▶ [Data extracted from a collection]:
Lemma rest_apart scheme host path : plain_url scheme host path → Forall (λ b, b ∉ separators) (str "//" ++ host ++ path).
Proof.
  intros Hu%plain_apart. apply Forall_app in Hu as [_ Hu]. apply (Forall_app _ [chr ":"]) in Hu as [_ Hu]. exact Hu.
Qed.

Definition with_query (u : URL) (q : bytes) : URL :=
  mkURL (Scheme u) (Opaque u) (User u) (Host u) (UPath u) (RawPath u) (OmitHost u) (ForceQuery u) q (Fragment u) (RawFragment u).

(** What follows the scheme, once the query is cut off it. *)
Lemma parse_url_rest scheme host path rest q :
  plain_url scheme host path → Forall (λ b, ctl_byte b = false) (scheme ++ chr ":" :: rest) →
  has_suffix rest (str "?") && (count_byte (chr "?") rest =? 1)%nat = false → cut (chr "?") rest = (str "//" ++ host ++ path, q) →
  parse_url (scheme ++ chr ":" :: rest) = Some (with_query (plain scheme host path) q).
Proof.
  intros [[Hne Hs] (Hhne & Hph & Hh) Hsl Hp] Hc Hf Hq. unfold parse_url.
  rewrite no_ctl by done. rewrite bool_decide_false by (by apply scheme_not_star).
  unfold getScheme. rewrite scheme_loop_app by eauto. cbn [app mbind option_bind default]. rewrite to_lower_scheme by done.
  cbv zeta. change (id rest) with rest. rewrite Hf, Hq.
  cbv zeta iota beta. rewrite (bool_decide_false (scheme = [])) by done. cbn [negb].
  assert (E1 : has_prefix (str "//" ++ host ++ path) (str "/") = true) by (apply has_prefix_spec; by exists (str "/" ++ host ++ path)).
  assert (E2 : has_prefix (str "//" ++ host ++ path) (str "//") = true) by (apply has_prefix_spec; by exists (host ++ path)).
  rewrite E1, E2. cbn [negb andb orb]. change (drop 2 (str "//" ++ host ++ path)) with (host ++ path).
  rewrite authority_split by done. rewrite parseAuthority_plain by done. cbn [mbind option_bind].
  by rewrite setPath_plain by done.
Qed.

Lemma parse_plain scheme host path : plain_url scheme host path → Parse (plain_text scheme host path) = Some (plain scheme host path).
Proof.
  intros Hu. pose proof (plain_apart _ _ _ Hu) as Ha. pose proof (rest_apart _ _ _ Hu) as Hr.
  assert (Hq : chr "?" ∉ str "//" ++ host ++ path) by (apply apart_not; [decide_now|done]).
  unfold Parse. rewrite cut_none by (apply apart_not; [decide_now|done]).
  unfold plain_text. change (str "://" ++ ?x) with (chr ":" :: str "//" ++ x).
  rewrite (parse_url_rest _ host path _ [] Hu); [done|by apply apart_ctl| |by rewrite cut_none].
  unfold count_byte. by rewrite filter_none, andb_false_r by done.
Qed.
...
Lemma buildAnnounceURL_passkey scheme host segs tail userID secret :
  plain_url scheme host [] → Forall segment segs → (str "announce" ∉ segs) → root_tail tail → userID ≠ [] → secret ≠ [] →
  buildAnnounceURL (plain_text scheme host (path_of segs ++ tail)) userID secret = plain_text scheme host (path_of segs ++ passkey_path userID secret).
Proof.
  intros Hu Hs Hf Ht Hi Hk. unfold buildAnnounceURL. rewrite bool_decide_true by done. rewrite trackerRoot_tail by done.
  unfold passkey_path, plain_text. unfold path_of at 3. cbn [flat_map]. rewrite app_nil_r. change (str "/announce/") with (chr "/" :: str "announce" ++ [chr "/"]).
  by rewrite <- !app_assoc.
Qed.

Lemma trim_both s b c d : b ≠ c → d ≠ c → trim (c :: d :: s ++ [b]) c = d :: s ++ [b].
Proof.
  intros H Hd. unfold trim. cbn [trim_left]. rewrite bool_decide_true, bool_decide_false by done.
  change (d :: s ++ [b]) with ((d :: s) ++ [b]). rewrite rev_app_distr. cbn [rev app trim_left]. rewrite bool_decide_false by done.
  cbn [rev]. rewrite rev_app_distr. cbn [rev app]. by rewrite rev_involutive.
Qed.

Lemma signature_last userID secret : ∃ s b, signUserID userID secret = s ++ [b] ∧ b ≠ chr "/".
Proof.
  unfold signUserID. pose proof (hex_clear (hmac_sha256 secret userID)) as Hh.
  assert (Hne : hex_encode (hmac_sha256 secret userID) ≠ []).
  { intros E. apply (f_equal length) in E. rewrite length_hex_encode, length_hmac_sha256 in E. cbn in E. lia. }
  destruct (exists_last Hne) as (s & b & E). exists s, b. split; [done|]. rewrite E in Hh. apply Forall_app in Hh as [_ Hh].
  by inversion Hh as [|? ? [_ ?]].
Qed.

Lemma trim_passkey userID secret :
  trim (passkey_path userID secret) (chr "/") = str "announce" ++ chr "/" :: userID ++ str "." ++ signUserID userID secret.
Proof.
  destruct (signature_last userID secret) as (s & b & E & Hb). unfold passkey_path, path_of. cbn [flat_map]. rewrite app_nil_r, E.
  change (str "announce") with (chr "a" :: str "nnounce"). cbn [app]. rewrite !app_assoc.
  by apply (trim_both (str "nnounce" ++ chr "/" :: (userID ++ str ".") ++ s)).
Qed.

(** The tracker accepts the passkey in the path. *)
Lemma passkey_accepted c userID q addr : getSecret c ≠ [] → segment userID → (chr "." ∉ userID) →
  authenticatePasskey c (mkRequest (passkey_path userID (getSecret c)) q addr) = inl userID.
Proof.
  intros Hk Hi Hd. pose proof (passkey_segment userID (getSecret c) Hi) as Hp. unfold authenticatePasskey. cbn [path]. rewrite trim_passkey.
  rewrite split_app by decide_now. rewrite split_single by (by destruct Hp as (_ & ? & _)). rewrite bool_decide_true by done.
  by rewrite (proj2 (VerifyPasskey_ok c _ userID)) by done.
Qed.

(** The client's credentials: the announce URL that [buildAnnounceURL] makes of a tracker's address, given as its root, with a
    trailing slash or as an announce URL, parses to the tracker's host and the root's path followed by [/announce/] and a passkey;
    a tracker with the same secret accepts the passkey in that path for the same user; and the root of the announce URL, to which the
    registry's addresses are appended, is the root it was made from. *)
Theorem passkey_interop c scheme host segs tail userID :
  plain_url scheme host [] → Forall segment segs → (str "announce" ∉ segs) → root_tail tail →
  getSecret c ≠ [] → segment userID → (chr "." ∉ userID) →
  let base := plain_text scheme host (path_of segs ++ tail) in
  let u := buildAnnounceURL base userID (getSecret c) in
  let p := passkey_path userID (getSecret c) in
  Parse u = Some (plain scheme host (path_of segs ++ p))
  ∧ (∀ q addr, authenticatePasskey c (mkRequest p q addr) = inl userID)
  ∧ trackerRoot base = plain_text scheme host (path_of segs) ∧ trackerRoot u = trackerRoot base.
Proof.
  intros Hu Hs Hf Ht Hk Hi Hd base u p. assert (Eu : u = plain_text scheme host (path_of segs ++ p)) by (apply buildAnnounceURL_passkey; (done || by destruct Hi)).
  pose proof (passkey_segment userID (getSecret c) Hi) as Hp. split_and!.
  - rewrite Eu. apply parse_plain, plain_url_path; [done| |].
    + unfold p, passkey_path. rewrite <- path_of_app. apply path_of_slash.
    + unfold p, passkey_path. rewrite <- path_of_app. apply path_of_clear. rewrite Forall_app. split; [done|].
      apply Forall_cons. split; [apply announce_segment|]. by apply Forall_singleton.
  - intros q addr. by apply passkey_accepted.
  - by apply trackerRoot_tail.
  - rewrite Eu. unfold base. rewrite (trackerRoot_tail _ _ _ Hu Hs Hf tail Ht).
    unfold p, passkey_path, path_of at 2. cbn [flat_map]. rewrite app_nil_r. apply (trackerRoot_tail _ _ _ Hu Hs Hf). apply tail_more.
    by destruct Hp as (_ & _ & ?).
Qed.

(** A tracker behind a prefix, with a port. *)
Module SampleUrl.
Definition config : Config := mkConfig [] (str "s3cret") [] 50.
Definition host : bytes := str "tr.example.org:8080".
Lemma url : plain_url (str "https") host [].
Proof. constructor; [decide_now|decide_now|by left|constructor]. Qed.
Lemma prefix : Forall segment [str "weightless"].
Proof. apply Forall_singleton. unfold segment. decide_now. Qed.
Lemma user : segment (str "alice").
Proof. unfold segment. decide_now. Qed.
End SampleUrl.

▶ [Requirement]:
Look above for the line containing "Lemma rest_apart scheme". Output from there through the line containing "Definition with_query (u", exactly and inclusively.

▶ [Exercise output]:
Lemma rest_apart scheme host path : plain_url scheme host path → Forall (λ b, b ∉ separators) (str "//" ++ host ++ path).
Proof.
  intros Hu%plain_apart. apply Forall_app in Hu as [_ Hu]. apply (Forall_app _ [chr ":"]) in Hu as [_ Hu]. exact Hu.
Qed.

Definition with_query (u : URL) (q : bytes) : URL :=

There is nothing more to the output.